Friday, February 5, 2010

they aren't kidding.


(as seen on the door to the south 6 stairwell.)

let me break my schedule down for you.

monday - thursday: 7am - 7(:30)pm
friday: class at 7:30. clinic 8:30 - 12:00.
saturday: 7 am - 7am (sunday).
monday: repeat.

i do get one weekend off... sooo...
awesome. see you in march.




Tuesday, February 2, 2010

you've come a long way, baby.*

i went into family medicine because i'm all about continuity of care. watching families grow, etc. etc. please refer to my personal statement for the full details. i'm sure i was well-rested when i wrote it and i really meant all of the things i said. also i was not at a point where i broke down into hysterical sobs at the thought of starting another month.

i digress. it's been a long month, and thus i am just returning to you, my audience.

so today i was on essentially day one of a new rotation, the family medicine OB service. the sadistic bit about this rotation is that it is essentially me covering the patients all by myself, and having to call the attendings (who sometimes are not even in house) for help. no senior resident. hell, i don't know how to function on the OB floor, nevermind check a freaking cervix. (hence the sobs sunday night at dinner.) so there i was, day one. all of a sudden, there was a laboring patient and an induction. EEP! but the umass community came together. the senior resident, who had been my senior resident in august and was on overnight, offered to stay for the morning. my 1st and 2nd year preceptor was one of the attendings, and the other was my med school advisor and life model. when my cross-covering pager went off, and i answered, i heard 'this is dr. [life-model]' on the other end. she said, 'oh, hi mary! i'm glad it's you!' and i blurted out 'i have no idea what i'm doing!' 'sure you do,' she cooed.

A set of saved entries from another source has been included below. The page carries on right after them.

(** Scenario 7: two GET requests for the same request line, then a POST. *)
Example scenario_miss_hit_post :
  exists w1 w2 w3,
    _handle_request proxy get_x net empty_world = Some w1 /\
    to_client w1 =
      [(wire ["HTTP/1.1 200 OK"; "Content-Length: 9";
              "X-Cached-By-Proxy: MISS"; ""]%string ++ blit "Wikipedia")%list] /\
    _handle_request proxy get_x net (start (storage w1)) = Some w2 /\
    to_client w2 =
      [(wire ["HTTP/1.1 200 OK"; "Content-Length: 9";
              "X-Cached-By-Proxy: HIT"; ""]%string ++ blit "Wikipedia")%list] /\
    to_origin w2 = [] /\
    _handle_request proxy post_x net (start (storage w2)) = Some w3 /\
    to_client w3 =
      [(wire ["HTTP/1.1 200 OK"; "Content-Length: 9";
              "X-Cached-By-Proxy: MISS"; ""]%string ++ blit "Wikipedia")%list] /\
    storage w3 = storage w2.
Proof.
  do 3 eexists.
  split; [lazy; reflexivity|]. split; [lazy; reflexivity|].
  split; [lazy; reflexivity|]. split; [lazy; reflexivity|].
  split; [lazy; reflexivity|]. split; [lazy; reflexivity|].
  split; lazy; reflexivity.
Qed.

(** *** The chunked reader always has rounds to spare *)

Lemma find_separator_length sep buf before data rest :
  find_separator sep buf before = Some (data, rest) ->
  (length rest + length sep <= length buf)%nat.
Proof.
  revert before. induction buf as [|b buf IH]; intros before; [discriminate|].
  cbn [find_separator].
  destruct (starts_with_bytes sep (b :: buf)) eqn:Es.
  - intros H. injection H as _ <-.
    assert (Hl : forall p s, starts_with_bytes p s = true ->
                             (length p <= length s)%nat).
    { induction p as [|x p IHp]; intros [|y s0]; simpl; try lia;
        try discriminate.
      intros Hp. apply andb_true_iff in Hp as [_ Hp]. apply IHp in Hp. lia. }
    apply Hl in Es. rewrite length_skipn. lia.
  - intros H. apply IH in H. simpl. lia.
Qed.

Lemma readuntil_shrinks sep buf data rest :
  readuntil sep buf = (Ok data, rest) ->
  (length rest + length sep <= length buf)%nat.
Proof.
  unfold readuntil.
  destruct (find_separator sep buf []) as [[before r]|] eqn:F; [|discriminate].
  destruct (N.of_nat (length before) <=? DEFAULT_LIMIT); [|discriminate].
  intros H. injection H as _ <-. eapply find_separator_length, F.
Qed.

Lemma readexactly_shrinks n buf data rest :
  readexactly n buf = (Ok data, rest) -> (length rest <= length buf)%nat.
Proof.
  unfold readexactly. destruct (n <? 0)%Z; [discriminate|].
  destruct (Z.of_nat (length buf) <? n)%Z; [discriminate|].
  intros H. injection H as _ <-. rewrite length_skipn. lia.
Qed.

Lemma chunk_size_answers size_line : chunk_size size_line <> Beyond.
Proof.
  unfold chunk_size, int16_of_bytes. destruct (py_int 16 _); discriminate.
Qed.

Lemma read_chunked_loop_fuel fuel body buf :
  (length buf < fuel)%nat ->
  fst (_read_chunked_loop fuel body buf) <> Beyond.
Proof.
  revert body buf. induction fuel as [|fuel IH]; intros body buf Hf; [lia|].
  cbn [_read_chunked_loop]. unfold bind at 1.
  destruct (readuntil CRLF buf) as [[size_line| |] buf1] eqn:R1;
    try (simpl; discriminate).
  2:{ unfold readuntil in R1.
      destruct (find_separator CRLF buf []) as [[b r]|]; [|discriminate].
      destruct (N.of_nat (length b) <=? DEFAULT_LIMIT); discriminate. }
  apply readuntil_shrinks in R1. simpl in R1.
  unfold bind at 1. unfold lift at 1.
  destruct (chunk_size size_line) as [n| |] eqn:C; try (simpl; discriminate).
  2:{ now apply chunk_size_answers in C. }
  destruct (n =? 0)%Z.
  - unfold bind, ret, readuntil.
    destruct (find_separator CRLF buf1 []) as [[b r]|]; [|simpl; discriminate].
    destruct (N.of_nat (length b) <=? DEFAULT_LIMIT); simpl; discriminate.
  - unfold bind at 1.
    destruct (readexactly n buf1) as [[chunk| |] buf2] eqn:R2;
      try (simpl; discriminate).
    2:{ unfold readexactly in R2. destruct (n <? 0)%Z; [discriminate|].
        destruct (Z.of_nat (length buf1) <? n)%Z; discriminate. }
    apply readexactly_shrinks in R2.
    unfold bind at 1.
    destruct (readuntil CRLF buf2) as [[d| |] buf3] eqn:R3;
      try (simpl; discriminate).
    2:{ unfold readuntil in R3.
        destruct (find_separator CRLF buf2 []) as [[b r]|]; [|discriminate].
        destruct (N.of_nat (length b) <=? DEFAULT_LIMIT); discriminate. }
    apply readuntil_shrinks in R3. simpl in R3.
    apply IH. lia.
Qed.

(** Reading a chunked body returns or raises. *)
Lemma read_chunked_answers self : fst (_read_chunked self) <> Beyond.
Proof.
  unfold _read_chunked, on_reader.
  pose proof (read_chunked_loop_fuel (S (length (reader self))) []
                (reader self) ltac:(lia)) as H.
  destruct (_read_chunked_loop _ _ _) as [r buf]. exact H.
Qed.
End Scenarios.

(** * Further properties of the code *)

(** ** The response cache *)

Section CacheMore.
Import Cache.
Variable V : Type.

Lemma evict_keeps_wf (c : InMemoryResponseCache V) :
  Dict.wf (_cache c) -> Dict.wf (_cache (snd (evict c))).
Proof.
  intros Hwf. unfold evict.
  destruct (str_eqb (eviction_policy c) (lit "entire")); [simpl; constructor|].
  destruct (str_eqb (eviction_policy c) (lit "lru")).
  - destruct (_cache c) as [|[k0 e0] d] eqn:Hc; simpl; rewrite ?Hc; [exact Hwf|].
    now apply wf_tail in Hwf.
  - now destruct (str_eqb (eviction_policy c) (lit "none")).
Qed.

(** What [cache_response] leaves in the store when the size limit is
    positive. *)
Lemma cache_response_stores key (v : V) c :
  Dict.wf (_cache c) -> (0 < cache_size_limit c)%Z ->
  exists c1, cache_response key v c = (Ok tt, c1) /\
    Dict.wf (_cache c1) /\
    Dict.get key (_cache c1) = Some {| response := v; HIT_TTL := hit_ttl c |} /\
    cache_size_limit c1 = cache_size_limit c /\
    eviction_policy c1 = eviction_policy c /\
    hit_ttl c1 = hit_ttl c.
Proof.
  intros Hwf Hlim.
  destruct (Z_lt_ge_dec (get_cache_size c) (cache_size_limit c)) as [Hlt|Hge].
  - eexists. split; [apply cache_response_room; lia|]. simpl.
    split; [now apply wf_set|]. now rewrite get_set_same.
  - assert (Hne : _cache c <> []).
    { unfold get_cache_size in Hge. destruct (_cache c); simpl in *;
        [lia | discriminate]. }
    pose proof (evict_keeps_wf c Hwf) as Hwf'.
    destruct (evict_nonempty V c Hne) as (c' & He & Hp & Hl & Ht & _).
    rewrite He in Hwf'. simpl in Hwf'.
    eexists. split; [eapply cache_response_full; [lia | lia | exact He]|].
    simpl. split; [now apply wf_set|]. rewrite get_set_same, Ht. auto.
Qed.

(** Hits on a live entry: as long as the count does not pass through 0, each
    round returns the stored value and lowers the count by one. *)
Lemma hits_live key (n : nat) : forall (c : InMemoryResponseCache V) e,
  Dict.wf (_cache c) ->
  Dict.get key (_cache c) = Some e ->
  (forall i : nat, (i < n)%nat -> (HIT_TTL e - Z.of_nat i <> 0)%Z) ->
  exists c2, hits n key c = (Ok (repeat (response e) n), c2) /\
    Dict.wf (_cache c2) /\
    Dict.get key (_cache c2) =
      Some {| response := response e; HIT_TTL := HIT_TTL e - Z.of_nat n |}.
Proof.
  induction n as [|n IH]; intros c e Hw G Hlive.
  - exists c. simpl. split; [reflexivity|]. split; [exact Hw|].
    rewrite G. destruct e. simpl. f_equal. f_equal. lia.
  - assert (H0 : HIT_TTL e <> 0%Z).
    { specialize (Hlive O ltac:(lia)). simpl in Hlive. lia. }
    pose proof (has_cached_response_live V _ _ _ G H0) as Hhas.
    pose proof (get_cached_response_present V _ _ _ G) as Hget.
    pose proof (get_after_get_cached_response V key c _ key Hw G) as Hafter.
    pose proof (wf_after_get_cached_response V key c Hw) as Hw'.
    rewrite str_eqb_refl in Hafter.
    cbn [response HIT_TTL] in Hafter, Hget.
    destruct (IH _ _ Hw' Hafter) as (c2 & Hh & Hw2 & G2).
    { intros i Hi. cbn [HIT_TTL]. specialize (Hlive (S i) ltac:(lia)). lia. }
    exists c2. cbn [response HIT_TTL] in Hh, G2. split; [|split; [exact Hw2|]].
    + cbn [hits repeat]. unfold bind at 1. rewrite Hhas.
      unfold bind at 1.
      destruct (get_cached_response key c) as [r s] eqn:Hg.
      injection Hget as -> Hs. cbn [snd] in Hh.
      unfold bind at 1. rewrite Hh. reflexivity.
    + rewrite G2. f_equal. f_equal. lia.
Qed.

(** X1: [has_cached_response] never raises.  It answers [True] exactly when
    the key is stored with a hit count other than 0, and then leaves the
    cache as it is; when it answers [False] the key is not in the store
    afterwards (an expired entry is removed by this call) and every other
    entry is untouched. *)
Theorem has_cached_response_answer key (c : InMemoryResponseCache V) :
  Dict.wf (_cache c) ->
  exists b c',
    has_cached_response key c = (Ok b, c') /\
    (b = true <->
     exists e, Dict.get key (_cache c) = Some e /\ HIT_TTL e <> 0%Z) /\
    (b = true -> c' = c) /\
    (b = false ->
     Dict.get key (_cache c') = None /\
     forall k, k <> key -> Dict.get k (_cache c') = Dict.get k (_cache c)) /\
    cache_size_limit c' = cache_size_limit c /\
    eviction_policy c' = eviction_policy c /\
    hit_ttl c' = hit_ttl c.
Proof.
  intros Hwf.
  destruct (Dict.get key (_cache c)) as [e|] eqn:G.
  - destruct (Z.eq_dec (HIT_TTL e) 0) as [Hz|Hnz].
    + exists false, (with_cache c (Dict.remove key (_cache c))).
      split; [now apply (has_cached_response_expired V _ _ e)|].
      split; [|split; [discriminate|split; [|simpl; auto]]].
      * split; [discriminate|]. intros (e' & He' & Hne).
        injection He' as <-. contradiction.
      * intros _. simpl. split; [now apply get_remove_same|].
        intros k Hk. now apply get_remove_other.
    + exists true, c.
      split; [now apply (has_cached_response_live V _ _ e)|].
      split; [|split; [reflexivity|split; [discriminate|auto]]].
      split; [intros _; eauto | reflexivity].
  - exists false, c.
    split; [now apply has_cached_response_absent|].
    split; [|split; [discriminate|split; [|auto]]].
    + split; [discriminate|]. intros (e' & He' & _). discriminate.
    + intros _. split; [exact G | reflexivity].
Qed.

(** X2: [remove_from_cache] on a key that is not stored raises [KeyError]
    and leaves the cache as it is; on a stored key it removes that entry
    alone: the other entries keep their values and their order, and the
    size goes down by one. *)
Theorem remove_from_cache_effect key (c : InMemoryResponseCache V) :
  Dict.wf (_cache c) ->
  (Dict.get key (_cache c) = None ->
   remove_from_cache key c = (Raise KeyError, c)) /\
  (forall e, Dict.get key (_cache c) = Some e ->
   exists c',
     remove_from_cache key c = (Ok tt, c') /\
     Dict.get key (_cache c') = None /\
     (forall k, k <> key -> Dict.get k (_cache c') = Dict.get k (_cache c)) /\
     keys_of c' = filter (fun x => negb (str_eqb x key)) (keys_of c) /\
     get_cache_size c' = (get_cache_size c - 1)%Z).
Proof.
  intros Hwf. split.
  - intros G. apply remove_from_cache_absent. unfold Dict.mem. now rewrite G.
  - intros e G.
    assert (Hm : Dict.mem key (_cache c) = true) by (unfold Dict.mem; now rewrite G).
    exists (with_cache c (Dict.remove key (_cache c))).
    split; [now apply remove_from_cache_present|]. simpl.
    split; [now apply get_remove_same|].
    split; [intros k Hk; now apply get_remove_other|].
    split; [unfold keys_of; simpl; now apply keys_remove|].
    unfold get_cache_size. simpl. rewrite length_remove, Hm.
    destruct (_cache c); [discriminate|]. cbn [length Nat.pred]. lia.
Qed.
(** * deploy-staging: the staging deployer [dp-stag]

    A shallow embedding of [src/lib/deploy.js] and [src/lib/ssh.js]:
    the git remote resolver, the project-name validator, the shell-argument
    escaper, the remote [.env] mutator and the deployment sequencer, with the
    properties of the specification stated over them. *)

From Stdlib Require Import List Ascii String Bool Arith Lia.
Import ListNotations.

Set Implicit Arguments.

(* ===================================================================== *)
(** * Strings *)
(* ===================================================================== *)

(** A JavaScript string is modelled as the list of its code units. *)
Abbreviation str := (list ascii).

Definition lit (s : string) : str := list_ascii_of_string s.

Definition str_eqb (a b : str) : bool :=
  if list_eq_dec ascii_dec a b then true else false.

Definition chr_eqb (a b : ascii) : bool := Ascii.eqb a b.

(** The double quote, the single quote and the line feed. *)
Definition dquote : ascii := "034".
Definition squote : ascii := "039".
Definition newline : ascii := "010".

Definition between (lo hi c : ascii) : bool :=
  (nat_of_ascii lo <=? nat_of_ascii c) && (nat_of_ascii c <=? nat_of_ascii hi).

Definition is_lower (c : ascii) : bool := between "a" "z" c.
Definition is_upper (c : ascii) : bool := between "A" "Z" c.
Definition is_digit (c : ascii) : bool := between "0" "9" c.

(** [String.prototype.trim] strips white space and line terminators from
    both ends: among the code units up to 255 these are tab to carriage
    return, the space and the no-break space. *)
Definition is_space (c : ascii) : bool :=
  between "009" "013" c || chr_eqb c " " || chr_eqb c "160".

Fixpoint trimStart (s : str) : str :=
  match s with
  | c :: t => if is_space c then trimStart t else s
  | [] => []
  end.

Definition trim (s : str) : str := rev (trimStart (rev (trimStart s))).

(** [String.prototype.toLowerCase]: among the code units up to 255 the
    capital letters are [A] to [Z] and, in Latin-1, 192 to 222 without the
    multiplication sign 215. *)
Definition lower_char (c : ascii) : ascii :=
  if is_upper c || between "192" "214" c || between "216" "222" c
  then ascii_of_nat (nat_of_ascii c + 32) else c.

Definition toLowerCase (s : str) : str := map lower_char s.

Fixpoint starts_with (p s : str) : bool :=
  match p, s with
  | [], _ => true
  | a :: p', b :: s' => chr_eqb a b && starts_with p' s'
  | _ :: _, [] => false
  end.

(** [String.prototype.includes]: [p] occurs somewhere in [s]. *)
Fixpoint includes (s p : str) : bool :=
  starts_with p s ||
  match s with
  | [] => false
  | _ :: t => includes t p
  end.

(** [s.replace(/c/g, by)] for a pattern that is one literal character and a
    replacement without [$] patterns. *)
Fixpoint replace_all (c : ascii) (by_ : str) (s : str) : str :=
  match s with
  | [] => []
  | x :: t => (if chr_eqb x c then by_ else [x]) ++ replace_all c by_ t
  end.

(** A JavaScript value used as a condition: [undefined] and the empty
    string are falsy. *)
Definition truthy (v : option str) : bool :=
  match v with
  | Some (_ :: _) => true
  | _ => false
  end.

(* ===================================================================== *)
(** * Regular expressions *)
(* ===================================================================== *)

(** The fragment of JavaScript regular expressions the program uses:
    anchors, literal characters, character classes, greedy and lazy
    repetition of a class, an optional group and capture groups.  The
    matcher is a backtracking one: [run] lists every way the expression can
    match at the start of the input, in the order in which the engine tries
    them, so the head of the list is the match JavaScript reports. *)
Module Regex.

Inductive re : Type :=
| Bol                                  (* ^ *)
| Eol                                  (* $ *)
| Chr (c : ascii)                      (* a literal character *)
| Cls (p : ascii -> bool)              (* [...] *)
| Star (greedy : bool) (p : ascii -> bool)   (* [...]* and [...]*? *)
| Plus (greedy : bool) (p : ascii -> bool)   (* [...]+ and [...]+? *)
| Cat (r1 r2 : re)                     (* r1 r2 *)
| Opt (r : re)                         (* r? *)
| Grp (r : re).                        (* ( r ) *)

(** One way of matching: the text consumed, the text left, and the
    capture groups in the order of their opening parentheses. *)
Definition alt : Type := (str * str * list (option str))%type.

(** Every split of [s] into a prefix inside the class and the rest,
    shortest prefix first. *)
Fixpoint spans (p : ascii -> bool) (s : str) : list (str * str) :=
  ([], s) ::
  match s with
  | x :: t => if p x then map (fun ab => (x :: fst ab, snd ab)) (spans p t) else []
  | [] => []
  end.

Definition ordered (greedy : bool) (l : list (str * str)) : list (str * str) :=
  if greedy then rev l else l.

Fixpoint groups (r : re) : nat :=
  match r with
  | Cat r1 r2 => groups r1 + groups r2
  | Opt r1 => groups r1
  | Grp r1 => S (groups r1)
  | _ => 0
  end.

Definition is_nil (s : str) : bool :=
  match s with [] => true | _ => false end.

(** [run r bol s]: the matches of [r] at the start of [s]; [bol] says
    whether [s] starts at the beginning of the whole input. *)
Fixpoint run (r : re) (bol : bool) (s : str) : list alt :=
  match r with
  | Bol => if bol then [([], s, [])] else []
  | Eol => if is_nil s then [([], s, [])] else []
  | Chr c =>
      match s with
      | x :: t => if chr_eqb x c then [([x], t, [])] else []
      | [] => []
      end
  | Cls p =>
      match s with
      | x :: t => if p x then [([x], t, [])] else []
      | [] => []
      end
  | Star g p => map (fun ab => (fst ab, snd ab, [])) (ordered g (spans p s))
  | Plus g p => map (fun ab => (fst ab, snd ab, [])) (ordered g (tl (spans p s)))
  | Cat r1 r2 =>
      flat_map
        (fun a1 : alt =>
           let '(m1, s1, c1) := a1 in
           map (fun a2 : alt =>
                  let '(m2, s2, c2) := a2 in (m1 ++ m2, s2, c1 ++ c2))
               (run r2 (bol && is_nil m1) s1))
        (run r1 bol s)
  | Opt r1 => run r1 bol s ++ [([], s, repeat None (groups r1))]
  | Grp r1 =>
      map (fun a : alt => let '(m, s1, c) := a in (m, s1, Some m :: c))
          (run r1 bol s)
  end.

(** [RegExp.prototype.exec] without the [g] flag: the leftmost start
    position at which the expression matches, and there the first match
    in backtracking order.  The result is the array JavaScript returns:
    the whole match, then the groups. *)
Fixpoint search (r : re) (bol : bool) (s : str) : option (list (option str)) :=
  match run r bol s with
  | (m, _, c) :: _ => Some (Some m :: c)
  | [] =>
      match s with
      | [] => None
      | _ :: t => search r false t
      end
  end.

Definition exec (r : re) (s : str) : option (list (option str)) :=
  search r true s.

Definition test (r : re) (s : str) : bool :=
  match exec r s with Some _ => true | None => false end.

(** [match[i]]; an absent group reads as [undefined]. *)
Definition group (m : list (option str)) (i : nat) : option str :=
  nth i m None.

Fixpoint word (w : str) : re :=
  match w with
  | [] => Star true (fun _ => false)
  | [c] => Chr c
  | c :: t => Cat (Chr c) (word t)
  end.

End Regex.

Import Regex.

(* ===================================================================== *)
(** * The pure functions of [lib/deploy.js] *)
(* ===================================================================== *)

(** [[:/]] *)
Definition colon_or_slash (c : ascii) : bool := chr_eqb c ":" || chr_eqb c "/".

(** [[^/]] *)
Definition not_slash (c : ascii) : bool := negb (chr_eqb c "/").

(** [[a-zA-Z0-9._-]] *)
Definition name_char (c : ascii) : bool :=
  is_lower c || is_upper c || is_digit c ||
  chr_eqb c "." || chr_eqb c "_" || chr_eqb c "-".

(** [[a-zA-Z_]] *)
Definition key_head (c : ascii) : bool :=
  is_lower c || is_upper c || chr_eqb c "_".

(** [[a-zA-Z0-9_]] *)
Definition key_tail (c : ascii) : bool :=
  is_lower c || is_upper c || is_digit c || chr_eqb c "_".

(** [/[:/]([^/]+)\/([^/]+?)(\.git)?$/] *)
Definition remote_re : re :=
  Cat (Cls colon_or_slash)
 (Cat (Grp (Plus true not_slash))
 (Cat (Chr "/")
 (Cat (Grp (Plus false not_slash))
 (Cat (Opt (Grp (word (lit ".git"))))
      Eol)))).

(** The tail of the remote expression, [(\.git)?$]. *)
Definition suffix_re : re := Cat (Opt (Grp (word (lit ".git")))) Eol.

(** The part of the remote expression after the owner's slash,
    [([^/]+?)(\.git)?$]. *)
Definition repo_re : re := Cat (Grp (Plus false not_slash)) suffix_re.

(** [/^[a-zA-Z0-9._-]+$/] *)
Definition project_re : re := Cat Bol (Cat (Plus true name_char) Eol).

(** [/^[a-zA-Z_][a-zA-Z0-9_]*$/] *)
Definition key_re : re := Cat Bol (Cat (Cls key_head) (Cat (Star true key_tail) Eol)).

(** [getGitRepoInfo]; its argument is what
    [execSync("git config --get remote.origin.url")] gives: [None] when the
    command fails and [execSync] throws, the command's output otherwise. *)
Definition getGitRepoInfo (git_config : option str) : option str :=
  match git_config with
  | None => None
  | Some out =>
      let remoteUrl := trim out in
      match exec remote_re remoteUrl with
      | Some m =>
          match group m 1, group m 2 with
          | Some owner, Some repo => Some (owner ++ lit "/" ++ repo)
          | _, _ => None
          end
      | None => None
      end
  end.

Definition isValidProjectName (name : str) : bool := test project_re name.

Definition escapeShellArg (arg : str) : str :=
  lit "'" ++ replace_all "'" (lit "'\''") arg ++ lit "'".

(** The command strings of [updateRemoteEnv], as its template literals
    build them. *)

(** [`grep "^${safeKey}=" ${projectPath}/.env`] *)
Definition checkCmdOf (projectPath safeKey : str) : str :=
  lit "grep " ++ [dquote] ++ lit "^" ++ safeKey ++ lit "=" ++ [dquote] ++ lit " "
    ++ projectPath ++ lit "/.env".

(** The first attempt at the update command, which is built and not used. *)
Definition cmdOf (projectPath safeKey value : str) : str :=
  lit "grep -v " ++ [dquote] ++ lit "^" ++ safeKey ++ lit "=" ++ [dquote] ++ lit " "
    ++ projectPath ++ lit "/.env > "
    ++ projectPath ++ lit "/.env.tmp && echo " ++ [dquote] ++ safeKey ++ lit "="
    ++ replace_all dquote (lit "\" ++ [dquote]) value
    ++ [dquote] ++ lit " >> " ++ projectPath ++ lit "/.env.tmp && mv "
    ++ projectPath ++ lit "/.env.tmp " ++ projectPath ++ lit "/.env".

(** [`grep -v "^${safeKey}=" ${projectPath}/.env > ${projectPath}/.env.tmp
      && echo ${escapedLine} >> ${projectPath}/.env.tmp
      && mv ${projectPath}/.env.tmp ${projectPath}/.env`] *)
Definition safeUpdateCmdOf (projectPath safeKey escapedLine : str) : str :=
  lit "grep -v " ++ [dquote] ++ lit "^" ++ safeKey ++ lit "=" ++ [dquote] ++ lit " "
    ++ projectPath ++ lit "/.env > "
    ++ projectPath ++ lit "/.env.tmp && echo " ++ escapedLine
    ++ lit " >> " ++ projectPath ++ lit "/.env.tmp && mv "
    ++ projectPath ++ lit "/.env.tmp " ++ projectPath ++ lit "/.env".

as the other attending and i prepared to get the laborer pushing, she turned to me and asked, 'do you need a juice?' i flashed back to first year, when i passed out during a circumcision, and recalled how she subsequently spent the next year asking me if i felt okay any time blood was mentioned. 'i just had one!' i said firmly and we marched into battle. as we stood together at the foot of the bed, i remembered another time when she thrust a syringe of lidocaine into my hands in the patient's room, and then silently took it back from me when i couldn't muster the courage to inject. 'is this your first time?' the mother asked as dr. [preceptor] ran through the procedure. 'oh, i've done this a few times,' i said, 'but dr. [preceptor] is the pro,' and winked. dr. [preceptor] handed me a cloth for perineal protection.

in the end, one little slimy bundle of goo came out into both of our hands, and dr. [preceptor] passed it up onto the mom's tummy. mom cried, and commenced texting. we told her how well she'd done. dr. [life-model]'s induction was going nowhere, and she was still at the hospital, where she was planning to spend the night. i offered to bring her starbucks in the morning; she said she was more of a tea drinker. i'm sure we'll reconnect in the morning.

oh, so what i started to say about family medicine and continuity of care. it's one thing for me to care for families over the long haul. but what i didn't think about when i stayed at umass was how nice it would be for me to be cared for over the long haul. first year med school was a sweaty, panicky, faint-filled time, and somehow, when you reconnect with someone who saw you then, you realize that you really have made some progress, no matter how inadequate intern year makes you feel. if nothing else, you have gained the presence of mind to use an instrument when it's handed to you and learned to drink a juice before heading into potentially faint-worthy situations.


*obviously, i do not endorse the virginia slims advertising campaign that somehow equated carcinogens with women's progress. talk to me about quitting smoking! did you know that the average person needs to try 6 times to quit? have you tried the gums? the patch? set a quit date? would it help you to meet with our behavioral health team? i, your family doctor, can help!